The findings stem from an analysis of one-year QOL data from the TRISCEND II clinical trial, which compared TTVR with Evoque to optimal medical therapy (OMT) alone. The study included nearly 400 patients with severe TR, with 259 undergoing TTVR and 133 receiving OMT. The mean age of patients in both groups was 79 years, and the majority were women.
Sustained Quality of Life Improvements
Researchers, led by Suzanne V. Arnold, MD, an interventional cardiologist with Saint Luke’s Mid America Heart Institute, tracked QOL using the Kansas City Cardiomyopathy Questionnaire Overall Summary Score (KCCQ-OS). Results indicated that QOL was consistently better for patients who underwent TTVR at 30 days, six months, and one year.
Greater Benefits in Severe Cases
Notably, over 56% of patients presented with massive or torrential TR. In this subgroup, KCCQ-OS improvements were twice as large as those observed in patients with severe TR, suggesting that individuals with more advanced TR may derive the greatest benefit from transcatheter treatment.

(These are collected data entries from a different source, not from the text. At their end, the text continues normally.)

(** When the walk returns, a place outside the archive where no file
    was, or where a file was still to come, holds no file. *)
Lemma _walk_clean (fuel : nat) (stack : list string) (w w' : world) :
  wf_world w -> cwd w = cwd w0 ->
  _walk fuel stack dst_root source origin days exts w = Some (Ret tt, w') ->
  no_file_at key0 w \/ pending_at (cwd w0) dst_root f key0 stack w ->
  no_file_at key0 w'.
Proof.
  revert stack w. induction fuel as [|fuel IH]; intros [|top rest] w Hw HC;
    cbn [_walk]; try discriminate.
  { intros [= <-] [H|(top & ds & [] & _)]. exact H. }
  { intros [= <-] [H|(top & ds & [] & _)]. exact H. }
  destruct (os_scandir top w) as [[[dirs files]|e] w1] eqn:Es.
  2: { apply os_scandir_world in Es as E1. subst w1. intros Hwalk Hsp.
       apply (IH rest w Hw HC Hwalk).
       destruct Hsp as [H|(top' & ds & [<-|Hin] & Hdir & Hrest)]; [left; exact H| |].
       - exfalso. apply path_listable_key in Hdir as (std & wr & _ & Hn).
         unfold os_scandir in Es. rewrite Hn in Es. discriminate.
       - right. exists top', ds. auto. }
  destruct (os_scandir_files top w w1 dirs files Hw Es) as (-> & Hnd & Hfiles).
  destruct (os_scandir_dirs top w w dirs files Hw Es) as (Hndd & Hdirs).
  destruct (sweep_files top files dst_root source origin days exts w)
    as [o1 w2] eqn:Ef.
  destruct o1 as [[]|e]; [|discriminate].
  destruct (sweep_files_spares dst_root source origin days exts top files w w2
              (Ret tt) Hw Hnd Hfiles Ef) as (W2 & C2 & _).
  destruct (sweep_files_clean dst_root source origin days exts w0 top files
              w w2 Hw HC Hnd Hfiles Ef) as (Hold & Hgone).
  pose proof (sweep_files_dirs dst_root source origin days exts top files w w2
                (Ret tt) Hw Hnd Hfiles Ef) as Hdirs2.
  assert (HC2 : cwd w2 = cwd w0) by congruence.
  intros Hwalk Hsp. apply (IH _ w2 W2 HC2 Hwalk).
  destruct (fs w2 !! key0) as [m2|] eqn:E2.
  2: { left. intros m H. rewrite E2 in H. discriminate. }
  destruct (is_dir m2) eqn:Hm2.
  { left. intros m H. rewrite E2 in H. injection H as <-. exact Hm2. }
  pose proof (Hold _ _ key0_outside Hm2 E2) as E1.
  destruct Hsp as [Hno|(top' & ds & Hin & Hdir & Ekey & Hway & Hcp)].
  { apply Hno in E1. congruence. }
  assert (Hway2 : forall i, (i < length ds)%nat ->
            exists std wr,
              fs w2 !! (resolve (cwd w0) top' ++ take (S i) ds)%list
              = Some (Dir std wr true)).
  { intros i Hi. destruct (Hway i Hi) as (std & wr & H). eauto. }
  pose proof (path_listable_preserved w w2 top' C2 Hdirs2 Hdir) as Hdir2.
  destruct Hin as [<-|Hin].
  2: { right. exists top', ds. split; [apply in_or_app; right; exact Hin|].
       auto. }
  destruct ds as [|d ds].
  - (* the file is listed here *)
    exfalso. cbn [app fold_left] in *.
    assert (Hin : In f files).
    { rewrite Ekey, <- HC in E1.
      pose proof (os_scandir_complete top w w dirs files f _ Es E1) as H.
      rewrite Hm2 in H. exact H. }
    assert (Hno : no_file_at (resolve (cwd w) top ++ [f])%list w2).
    { apply Hgone; try assumption. rewrite HC, <- Ekey. exact key0_outside. }
    rewrite HC, <- Ekey in Hno. apply Hno in E2. congruence.
  - (* the file is below a directory listed here *)
    destruct (Hway 0%nat ltac:(cbn; lia)) as (std & wr & Hd).
    change (take 1 (d :: ds)) with [d] in Hd. rewrite <- HC in Hd.
    pose proof (os_scandir_complete top w w dirs files d _ Es Hd) as Hind.
    cbn [is_dir] in Hind.
    destruct (Hdirs d Hind) as (Hod & _).
    assert (Er : resolve (cwd w0) (posixpath.join top d)
                 = (resolve (cwd w0) top ++ [d])%list)
      by (apply resolve_join, Hod).
    right. exists (posixpath.join top d), ds.
    split; [apply in_or_app; left; apply in_map, Hind|].
    split.
    { unfold path_listable, node_at.
      destruct (ordinary_name_fields d Hod) as (Hne & _ & _).
      rewrite (join_nonempty top d Hne), HC2, Er, <- HC.
      rewrite (Hdirs2 _ _ _ _ Hd). reflexivity. }
    split.
    { rewrite Er, <- app_assoc. exact Ekey. }
    split.
    { intros i Hi. rewrite Er, <- app_assoc.
      exact (Hway2 (S i) ltac:(cbn; lia)). }
    exact Hcp.
Qed.

End Walk_clean.

(** X21.  Nothing is left behind.  In a file system whose entries have
    ordinary names, when [process_existing] returns, no eligible file
    that the check of the root does not exclude is left at a place of
    the tree of the watched directory that the walk can reach (the
    watched directory and the directories on the way allow their
    listing) and that is outside the tree of the destination root: at
    every such place there is afterwards no file. *)
Theorem sweep_leaves_nothing_behind (fuel : nat)
    (watch_dir dst_root source : string) (origin : datetime) (days : Z)
    (exts : gset string) (w w' : world) (ds : list string) (f : string) :
  wf_world w ->
  process_existing fuel watch_dir dst_root source origin days exts w
  = Some (Ret tt, w') ->
  path_listable w watch_dir = true ->
  (forall i, (i < length ds)%nat ->
     exists std wr,
       fs w !! (resolve (cwd w) watch_dir ++ take (S i) ds)%list
       = Some (Dir std wr true)) ->
  sweep_eligible f exts = true ->
  posixpath.commonpath
    (posixpath.join (fold_left posixpath.join ds watch_dir) f) dst_root
  <> Ret dst_root ->
  ~ resolve (cwd w) dst_root
    `prefix_of` (resolve (cwd w) watch_dir ++ ds ++ [f])%list ->
  forall m,
    fs w' !! (resolve (cwd w) watch_dir ++ ds ++ [f])%list = Some m ->
    is_dir m = true.
Proof.
  intros Hw Hp Hdir Hway Hel Hcp Hout.
  unfold process_existing in Hp.
  rewrite (print_Ret "Processing existing files..." _ eq_refl) in Hp.
  set (w1 := mkworld (fs w) (cwd w) (EXIF_AVAILABLE w) (now w)
               ("Processing existing files..." :: stdout w) (image_opens w))
    in *.
  destruct (_walk fuel [watch_dir] dst_root source origin days exts w1)
    as [[[[]|e] w2]|] eqn:Ewalk; try discriminate.
  rewrite (print_Ret "Existing done." _ eq_refl) in Hp.
  injection Hp as <-.
  apply (_walk_clean dst_root source origin days exts w f
           (resolve (cwd w) watch_dir ++ ds ++ [f])%list Hel Hout
           fuel [watch_dir] w1 w2 (Hw : wf_world w1)
           (eq_refl : cwd w1 = cwd w) Ewalk).
  right. exists watch_dir, ds. split; [left; reflexivity|]. auto.
Qed.

Lemma sweep_leaves_nothing_behind_witness :
  exists w' : world,
    process_existing 4 "/w" "/out" "mtime" ORIGIN_DATE 10 {["png"]}
      Examples.one_file = Some (Ret tt, w')
    /\ forall m,
         fs w' !! (resolve (cwd Examples.one_file) "/w" ++ [] ++ ["a.png"])%list
         = Some m ->
         is_dir m = true.
Proof.
  destruct (process_existing 4 "/w" "/out" "mtime" ORIGIN_DATE 10 {["png"]}
              Examples.one_file) as [[[[]|e] w']|] eqn:E;
    [|vm_compute in E; discriminate..].
  exists w'. split; [reflexivity|].
  apply (sweep_leaves_nothing_behind 4 "/w" "/out" "mtime" ORIGIN_DATE 10
           {["png"]} Examples.one_file w' [] "a.png").
  - split; [constructor|].
    intros key n H. apply elem_of_list_to_map_2, list_elem_of_In in H.
    cbn in H.
    repeat (destruct H as [[= <- <-]|H]; [repeat constructor|]).
    contradiction.
  - exact E.
  - vm_compute. reflexivity.
  - intros i Hi. cbn in Hi. lia.
  - vm_compute. reflexivity.
  - vm_compute. discriminate.
  - intros [k Hk]. vm_compute in Hk. discriminate.
Defined.
Lemma geometry_failure_is_reported_witness :
  exists sel,
    select_region
      (mkXServer GrabSuccess [ButtonPress 3 4; ButtonRelease 3 4; OtherEvent]
         None) example_region zero_region = Some sel /\
    status sel = EXIT_FAILURE /\
    region_out sel = example_region /\
    pending sel = [OtherEvent].
Proof.
  destruct (geometry_failure_is_reported
              (mkXServer GrabSuccess
                 [ButtonPress 3 4; ButtonRelease 3 4; OtherEvent] None)
              example_region zero_region eq_refl eq_refl eq_refl)
    as (sel & Hsel & Hstatus & Hregion & Hpending & _).
  exists sel. auto.
Defined.

(** X15.  In a selection with a single press, every outline a motion
    draws is drawn a second time, by the next motion or by the final
    erase: after one rectangle of size zero at the press position, the
    rectangles drawn come in identical consecutive pairs, one pair for
    each motion between the press and the release. *)
Theorem single_drag_draws_in_pairs :
  forall (pre tail post : list XEvent) (ax ay rx ry : Z)
         (geo : option Region) (region sr_uninit : Region),
    existsb is_press pre = false -> existsb is_release pre = false ->
    existsb is_press tail = false -> existsb is_release tail = false ->
    is_int ax -> is_int ay -> Forall event_is_int tail ->
    exists sel,
      select_region
        (mkXServer GrabSuccess
           (pre ++ ButtonPress ax ay :: tail ++ ButtonRelease rx ry :: post) geo)
        region sr_uninit = Some sel /\
      draws (requests sel)
      = (ax, ay, 0, 0) ::
        flat_map (fun r => [r; r]) (map (normalized_rect ax ay) (motions tail)).
Proof.
  intros pre tail post ax ay rx ry geo region sr_uninit
         Hpre_p Hpre_r Htail_p Htail_r Hax Hay Hint.
  assert (Hevs : existsb is_release (pre ++ ButtonPress ax ay :: tail) = false).
  { rewrite existsb_app. simpl. now rewrite Hpre_r, Htail_r. }
  destruct (until_release_at _ post rx ry Hevs) as (Hrel & Hun & _).
  rewrite <- app_assoc in Hrel, Hun. simpl app in Hrel, Hun.
  destruct (select_region_run_steps
              (mkXServer GrabSuccess
                 (pre ++ ButtonPress ax ay :: tail ++ ButtonRelease rx ry :: post)
                 geo) region sr_uninit eq_refl Hrel) as (l & mid & Hrun & Heq).
  simpl events in Hrun. rewrite Hun, run_steps_app in Hrun.
  rewrite (run_steps_idle pre initial_locals eq_refl Hpre_p Hpre_r) in Hrun.
  cbn [fst snd app] in Hrun.
  destruct (run_steps_press_drag tail ax ay initial_locals
              Hax Hay Hint Htail_p Htail_r) as [_ Hdr].
  pose proof (f_equal fst Hrun) as Hl. pose proof (f_equal snd Hrun) as Hmid.
  cbn [fst snd] in Hl, Hmid. rewrite Hl, Hmid in Hdr.
  eexists. split; [exact Heq|].
  cbn [geometry]. destruct geo; cbn [requests]; now rewrite draws_requests.
Qed.

Lemma single_drag_draws_in_pairs_witness :
  exists sel,
    select_region drag_server zero_region zero_region = Some sel /\
    draws (requests sel)
    = [(300, 200, 0, 0);
       (250, 120, 50, 80); (250, 120, 50, 80);
       (100, 50, 200, 150); (100, 50, 200, 150)].
Proof.
  assert (Hint : Forall event_is_int [MotionNotify 250 120; MotionNotify 100 50]).
  { repeat constructor; unfold is_int; simpl; lia. }
  destruct (single_drag_draws_in_pairs [OtherEvent]
              [MotionNotify 250 120; MotionNotify 100 50] [] 300 200 100 50
              (Some root_1920x1080) zero_region zero_region
              eq_refl eq_refl eq_refl eq_refl
              ltac:(unfold is_int; lia) ltac:(unfold is_int; lia) Hint)
    as (sel & Hsel & Hdraws).
  exists sel. split; [exact Hsel|exact Hdraws].
Defined.
Lemma ends_with_app (suffix b t : string) :
  (String.length suffix <= String.length t)%nat ->
  Os.ends_with suffix (b ++ t) = Os.ends_with suffix t.
Proof.
  intros Hlen. induction b as [|c b IH]; [done|].
  change (String c b ++ t) with (String c (b ++ t)).
  cbn [Os.ends_with]. rewrite IH.
  destruct (String.eqb (String c (b ++ t)) suffix) eqn:E; [|done].
  apply eqb_length in E. cbn [String.length] in E. rewrite string_length_app in E. lia.
Qed.

Lemma ends_with_refl (s : string) : Os.ends_with s s = true.
Proof. destruct s; cbn [Os.ends_with]; by rewrite String.eqb_refl. Qed.

Lemma ends_with_tail (c : ascii) (suffix s : string) :
  Os.ends_with (String c suffix) s = true -> Os.ends_with suffix s = true.
Proof.
  induction s as [|c' s IH]; [done|]. cbn [Os.ends_with].
  intros [E|E]%orb_prop.
  - apply String.eqb_eq in E as [= -> ->]. rewrite ends_with_refl. apply orb_true_r.
  - rewrite (IH E). apply orb_true_r.
Qed.

Lemma saved_names_not_stale (dir : path) (b kind : string) :
  Forall (fun tp => Os.ends_with ".tmp" (path_name (snd tp)) = false)
         (staged_paths dir b kind).
Proof.
  unfold staged_paths. repeat constructor; cbn [snd]; rewrite path_name_div.
  - by rewrite ends_with_app by (cbn; lia).
  - destruct (negb (String.eqb kind "text")); [|by rewrite ends_with_app by (cbn; lia)].
    destruct (Os.ends_with ".tmp" (b ++ ".md")) eqn:E; [|done].
    apply ends_with_tail in E. by rewrite ends_with_app in E by (cbn; lia).
  - by rewrite ends_with_app by (cbn; lia).
Qed.
(** * ethdistance: the transaction tree and the breadth-first driver

    A shallow embedding of [src/ethdistance.py].  The class
    [transaction_tree] becomes a record whose methods run in a small
    state-and-exception monad (the state is the object [self]); the
    driver [shortest_path] threads that object and its local queue.

    Conventions of the embedding:
    - wallets and hashes are [string]s; [dict] is [gmap], [set] is [gset];
    - Python [int] depths are [Z];
    - [str.lower] is modelled on ASCII letters (addresses are hexadecimal
      text), other characters are left alone;
    - the Etherscan client is a function from a wallet to the finite list
      of its transactions, so [API_key] is not a parameter; [time.sleep]
      (and with it [free_API_key]) has no effect on the result and is left
      out; [max_depth] is always passed;
    - [stack] bounds the recursion depth of [path_to_root] (exceeding it is
      Python's [RecursionError]); [steps] bounds the number of iterations
      of the [while] loop of [shortest_path]. *)

From Stdlib Require Import ZArith Ascii String.
From stdpp Require Import gmap strings list.

Local Open Scope string_scope.
Local Open Scope Z_scope.
Local Open Scope list_scope.

(** ** Data *)

Record transaction_tree := {
  root_wallet : string;
  parent_info : gmap string (string * string);
  observed_wallets : gset string;
  leaves : gset string
}.

(** [transaction_tree.__init__] *)
Definition transaction_tree_init (root : string) : transaction_tree :=
  {| root_wallet := root;
     parent_info := ∅;
     observed_wallets := {[ root ]};
     leaves := {[ root ]} |}.

(** An Etherscan transaction object, with the three attributes the
    program reads. *)
Record etherscan_tx := {
  from_address : string;
  to_address : string;
  txhash : string
}.

(** ** Exceptions and the method monad *)

Inductive exn := AssertionError | KeyError | RecursionError.

Inductive outcome (A : Type) :=
| Ok (a : A)
| Raise (e : exn).
Arguments Ok {A} a.
Arguments Raise {A} e.

(** A method body: it receives [self] and gives back its result together
    with [self] as it is left, also when an exception escapes. *)
Definition M (A : Type) : Type := transaction_tree → outcome A * transaction_tree.

#[global] Instance M_ret : MRet M := λ A a self, (Ok a, self).

#[global] Instance M_bind : MBind M := λ A B k m self,
  match m self with
  | (Ok a, self') => k a self'
  | (Raise e, self') => (Raise e, self')
  end.

Definition raise {A} (e : exn) : M A := λ self, (Raise e, self).
Definition get : M transaction_tree := λ self, (Ok self, self).
Definition modify (f : transaction_tree → transaction_tree) : M unit :=
  λ self, (Ok tt, f self).

(** [assert b] *)
Definition py_assert (b : bool) : M unit :=
  if b then mret tt else raise AssertionError.

(** [d[k]] *)
Definition getitem {V} (d : gmap string V) (k : string) : M V :=
  match d !! k with
  | Some v => mret v
  | None => raise KeyError
  end.

(** Field updates of [self]. *)
Definition set_parent_info (k : string) (v : string * string) (self : transaction_tree) :=
  {| root_wallet := root_wallet self;
     parent_info := <[ k := v ]> (parent_info self);
     observed_wallets := observed_wallets self;
     leaves := leaves self |}.

Definition observed_add (w : string) (self : transaction_tree) :=
  {| root_wallet := root_wallet self;
     parent_info := parent_info self;
     observed_wallets := observed_wallets self ∪ {[ w ]};
     leaves := leaves self |}.

Definition leaves_discard (w : string) (self : transaction_tree) :=
  {| root_wallet := root_wallet self;
     parent_info := parent_info self;
     observed_wallets := observed_wallets self;
     leaves := leaves self ∖ {[ w ]} |}.

Definition leaves_add (w : string) (self : transaction_tree) :=
  {| root_wallet := root_wallet self;
     parent_info := parent_info self;
     observed_wallets := observed_wallets self;
     leaves := leaves self ∪ {[ w ]} |}.

(** ** Methods of [transaction_tree] *)

(** [transaction_tree.expand] *)
Definition expand (parent_wallet child_wallet tx_hash : string) : M unit :=
  self ← get;
  py_assert (bool_decide (parent_wallet ∈ observed_wallets self));;
  self ← get;
  py_assert (bool_decide (child_wallet ∉ observed_wallets self));;
  modify (set_parent_info child_wallet (parent_wallet, tx_hash));;
  modify (observed_add child_wallet);;
  modify (leaves_discard parent_wallet);;
  modify (leaves_add child_wallet).

(** [transaction_tree.path_to_root] *)
Fixpoint path_to_root (stack : nat) (wallet : string)
  : M (list string * list string) :=
  self ← get;
  py_assert (bool_decide (wallet ∈ observed_wallets self));;
  if bool_decide (wallet = root_wallet self) then
    mret ([root_wallet self], [])
  else
    '(parent, tx) ← getitem (parent_info self) wallet;
    match stack with
    | O => raise RecursionError
    | S stack' =>
        '(partial_path_to_root, partial_txs_to_root) ← path_to_root stack' parent;
        mret (wallet :: partial_path_to_root, tx :: partial_txs_to_root)
    end.

(** ** Module-level functions *)

(** [str.lower], on ASCII letters. *)
Definition lower_ascii (c : ascii) : ascii :=
  let n := nat_of_ascii c in
  if ((65 <=? n) && (n <=? 90))%nat then ascii_of_nat (n + 32) else c.

Fixpoint lower (s : string) : string :=
  match s with
  | EmptyString => EmptyString
  | String c s' => String (lower_ascii c) (lower s')
  end.

(** [neighbor_address] *)
Definition neighbor_address (etherscan_tx : etherscan_tx) (wallet : string) : string :=
  if bool_decide (lower (from_address etherscan_tx) = lower wallet)
  then to_address etherscan_tx
  else from_address etherscan_tx.

(** What [shortest_path] returns: the two lists of [path_to_root], or
    [False]. *)
Inductive retval :=
| Path (wallets txs : list string)
| PyFalse.

Section Driver.

(** [client.get_all_transactions(wallet, 1)] *)
Variable get_all_transactions : string → list etherscan_tx.
Variable target_wallet : string.
Variable max_depth : Z.
Variable stack : nat.
(** * JSRETK: react_native_fix_hermes_decomp.py

    A shallow embedding of the script that repairs hbc-decompiler output,
    together with the fragment of Python's [re] module that the script
    relies on (anchored backtracking match, greedy repetition of a
    character set, capture groups, [re.sub] with a group template). *)

From Stdlib Require Import Ascii String ZArith Lia Bool Arith List.
Import ListNotations.

(* ------------------------------------------------------------------ *)
(** ** Text *)

(** A Python [str] is a sequence of characters.  The two patterns of the
    script only ever test characters against ASCII characters, so a
    character is modelled as an [ascii]. *)
Definition text := list ascii.

(** Rocq string literals have no escape sequences: a backslash written in
    a literal is one backslash character. *)
Definition T (s : string) : text := list_ascii_of_string s.

Definition NL : ascii := ascii_of_nat 10.
Definition BS : ascii := ascii_of_nat 92.
Definition SLASH : ascii := ascii_of_nat 47.

(* ------------------------------------------------------------------ *)
(** ** The fragment of [re] used by the script *)

Module Re.

(** A bracketed character set: inclusive ranges, possibly negated. *)
Record charset := CharSet { negated : bool; ranges : list (ascii * ascii) }.

Definition in_range (c : ascii) (r : ascii * ascii) : bool :=
  (nat_of_ascii (fst r) <=? nat_of_ascii c) &&
  (nat_of_ascii c <=? nat_of_ascii (snd r)).

Definition in_set (cs : charset) (c : ascii) : bool :=
  xorb (negated cs) (existsb (in_range c) (ranges cs)).

Inductive regex : Type :=
| Str (l : text)                     (* a run of literal characters *)
| Rep (min : nat) (cs : charset)     (* greedy [cs]{min,} *)
| Cat (r1 r2 : regex)                (* r1 r2 *)
| Group (n : nat) (r : regex).       (* capture group number n *)

(** Captured groups, most recent binding first. *)
Definition captures := list (nat * text).

Inductive titem : Type :=
| TLit (l : text)                    (* literal text of the template *)
| TGroup (n : nat).                  (* backreference \n *)

Definition template := list titem.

FDA Approval and Clinical Context
In February, the FDA approved the Evoque system, making it the first device of its kind available in the U.S. for treating symptomatic severe TR that does not improve with OMT. The approval was based on the TRISCEND II trial, which demonstrated significantly better outcomes with Evoque compared to medical therapy alone.
These findings were published in the Journal of the American College of Cardiology.